The Banat Military Frontier (Banater Militärgrenze, granița militară bănăţeană) or simply Banat Frontier (Банатска крајина/Banatska krajina) was a district of the Habsburg monarchy's Military Frontier during the 18th and 19th centuries. It was located in southern parts of the Banat region. It was formed in 1751, out of territories of the Banat of Temeswar. Today, the territory is split between Serbia and Romania.

==Geography==

The Frontier was divided into Serb (Illyrian), German (Danube Swabian) and Romanian (Vlach) sections. It included parts of modern-day Banat and the south-eastern part of Bačka region, known as Šajkaška. Some of the important cities and places were: Pančevo, Bela Crkva, Titel, Žabalj, Alibunar, Kovin, and Caransebeş.

==History==

The Ottomans conquered the region of Banat in 1552 and established the Temeşvar Eyalet. It was at the time populated by numerous Serbian settlements. The wars and floodings depopulated the region, and the Ottoman authorities did not manage the land as previously, leading to creation of vast marshlands and swamps, and scattered settlements. The Habsburgs liberated the Banat region in 1718 with victory in the Austro-Turkish War (1716–1718), and established a military frontier province called the Banat of Temeswar. The region was repopulated. In 1751, Maria Theresa introduced a civil administration for the northern part of the province while the southern part remained under military administration and was organized as the Banat Military Frontier. The abolition of the Tisa-Mureș Military Frontier in 1750–51 led to increased settlement, with the Serb Frontiersmen of the Tisa-Mureș, fearing loss of status and subjugation to the Hungarian nobility, began migrating to Russia and other Habsburg frontier areas, such as Banat where they became part of the Banat Militia. Also, Serbs from the Bačka region also settled in Banat and established settlements. With the abolition of the Banat Militia in 1773, Serbs in central Banat established the Velikokikinda District in 1774 with Imperial consent, an area independent of civil and military administration.

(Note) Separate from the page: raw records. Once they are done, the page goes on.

(** * dicom.py: the binary dataset decoder

    A shallow embedding of [dicom.py] (element tags, the data element
    classes, [read_dataset_item], [read_dataset], [load] and
    [DICOM.find_elements_by_tag]) together with the properties of the
    decoder.

    Modelling conventions.
    - A Python [int] obtained from [int.from_bytes] is a natural number [N].
    - [bytes] is [list byte]; a Python [str] is the list of its code points.
    - The open binary file [f] is a buffer with a read position; [f.read(n)]
      returns at most [n] bytes and fewer at the end of the buffer, as
      [io.BufferedIOBase.read] does.
    - Exceptions are the [Raise] results of an error monad.
    - The interpreter's resource limits (call stack depth, memory) are not
      part of the model, and [open] either finds no file or gives the
      bytes of the file. *)

From Stdlib Require Import List NArith Arith Bool Lia String Ascii.
From Stdlib Require Strings.Byte HexString DecimalString DecimalN.
Import ListNotations.

Definition byte : Set := Byte.byte.

(* ================================================================== *)
(** ** Byte sequences *)

Section Slices.
Context {A : Type}.

(** [b[:n]] for a non-negative [n]. *)
Fixpoint take (n : N) (l : list A) : list A :=
  match l with
  | [] => []
  | x :: r => if (n =? 0)%N then [] else x :: take (N.pred n) r
  end.

(** [b[n:]] for a non-negative [n]. *)
Fixpoint drop (n : N) (l : list A) : list A :=
  match l with
  | [] => []
  | x :: r => if (n =? 0)%N then l else drop (N.pred n) r
  end.

End Slices.

(** [int.from_bytes(b, byteorder='little')]; the empty sequence gives 0. *)
Fixpoint int_from_bytes_little (b : list byte) : N :=
  match b with
  | [] => 0
  | x :: r => Byte.to_N x + 256 * int_from_bytes_little r
  end%N.

(** A Python [str]: its code points. *)
Definition str := list N.

Definition str_of_string (s : string) : str :=
  map N_of_ascii (list_ascii_of_string s).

In 1849, this part of the Military Frontier bordered the Principality of Serbia to the south, Voivodeship of Serbia and Banat of Temeschwar to the north, Transylvania and Wallachia to the east, and the Slavonian Military Frontier to the west. It remained a part of the Habsburg Military Frontier until it was abolished in 1871/1872. The Banat Military Frontier was dissolved in these years, not without the resentment of sections of the population who feared the loss of their privileges. It can be assumed, however, that many inhabitants of the frontier region suffered under the strict regime of the military administration introduced after the Hungarian Revolution of 1848. Thus, the region’s special military criminal law opened the door wide to arbitrary and swift court judgments; moreover, petitions were permitted only in oral form. There were no fines as milder forms of punishment—only imprisonment and corporal punishment. Once judgment had been passed, the delinquent was immediately led away by a patrol. Prison sentences or death sentences, however, had to be confirmed by the Ministry of War in Vienna. Despite the military penal code, the judges of the municipalities were elected by the population.
In order to dissolve the frontier regiment, Emperor Franz Joseph I. personally traveled to Weisskirchen, accompanied by Counts Menyhért Lónyay and Gedeon Ráday, as well as Ferenc Deák and Zsigmond Ormós, where he was received by the royal commissioner Baron Anton von Scudier. The background to this royal appearance appears to have been resistance within the circles of frontier officers against the enforcement of the decree of dissolution. At the very least, Franz Joseph I. had heard that the population of the frontier region opposed the dissolution of the Military Frontier, which is why he wished to make contact with them. Consequently, the officers even intended to persuade the Serbian population to present a larger deputation before the monarch in order to prevent the plan. Against this background, Scudier helped himself by sending a deputation of 24 farmers from Karlsdorf. It was headed by the judge appointed in Karlsdorf, Mathias Schneider, who was later to be awarded the “Cross of Merit (Austria-Hungary)” by the Emperor for his commitment in this matter. When the deputation set out for the Emperor’s place of residence, emotional scenes are said to have occurred. At the Powder Tower of the town of Weisskirchen, 30–40 officers had taken up positions in order, if necessary, to stop the deputation of Banat Swabians by force. The general in command of the military forced Schneider to dismount from the carriage and urgently demanded that the judge advocate for the continued existence of the Military Frontier. The demand was underscored by the threat that otherwise “blood would flow for blood.” After listening to the general, Schneider is said, according to tradition, to have replied: “No! Military rule must come to an end!” This evidently made an impression, and the general is said to have thrown his plumed hat to the ground, allowing the deputation to pass unhindered despite the officers preparing for combat. In front of the Weisskirchen town hall, where a large crowd had already gathered, the public proclamation of the dissolution of the Military Frontier could now be successfully carried out, with Mathias Schneider delivering a speech in dialogue with the Emperor. Scudier was then entrusted with winding up the Military Frontier: he retired or transferred the officers, collected the weapons of the frontiersmen, and abolished the military administration.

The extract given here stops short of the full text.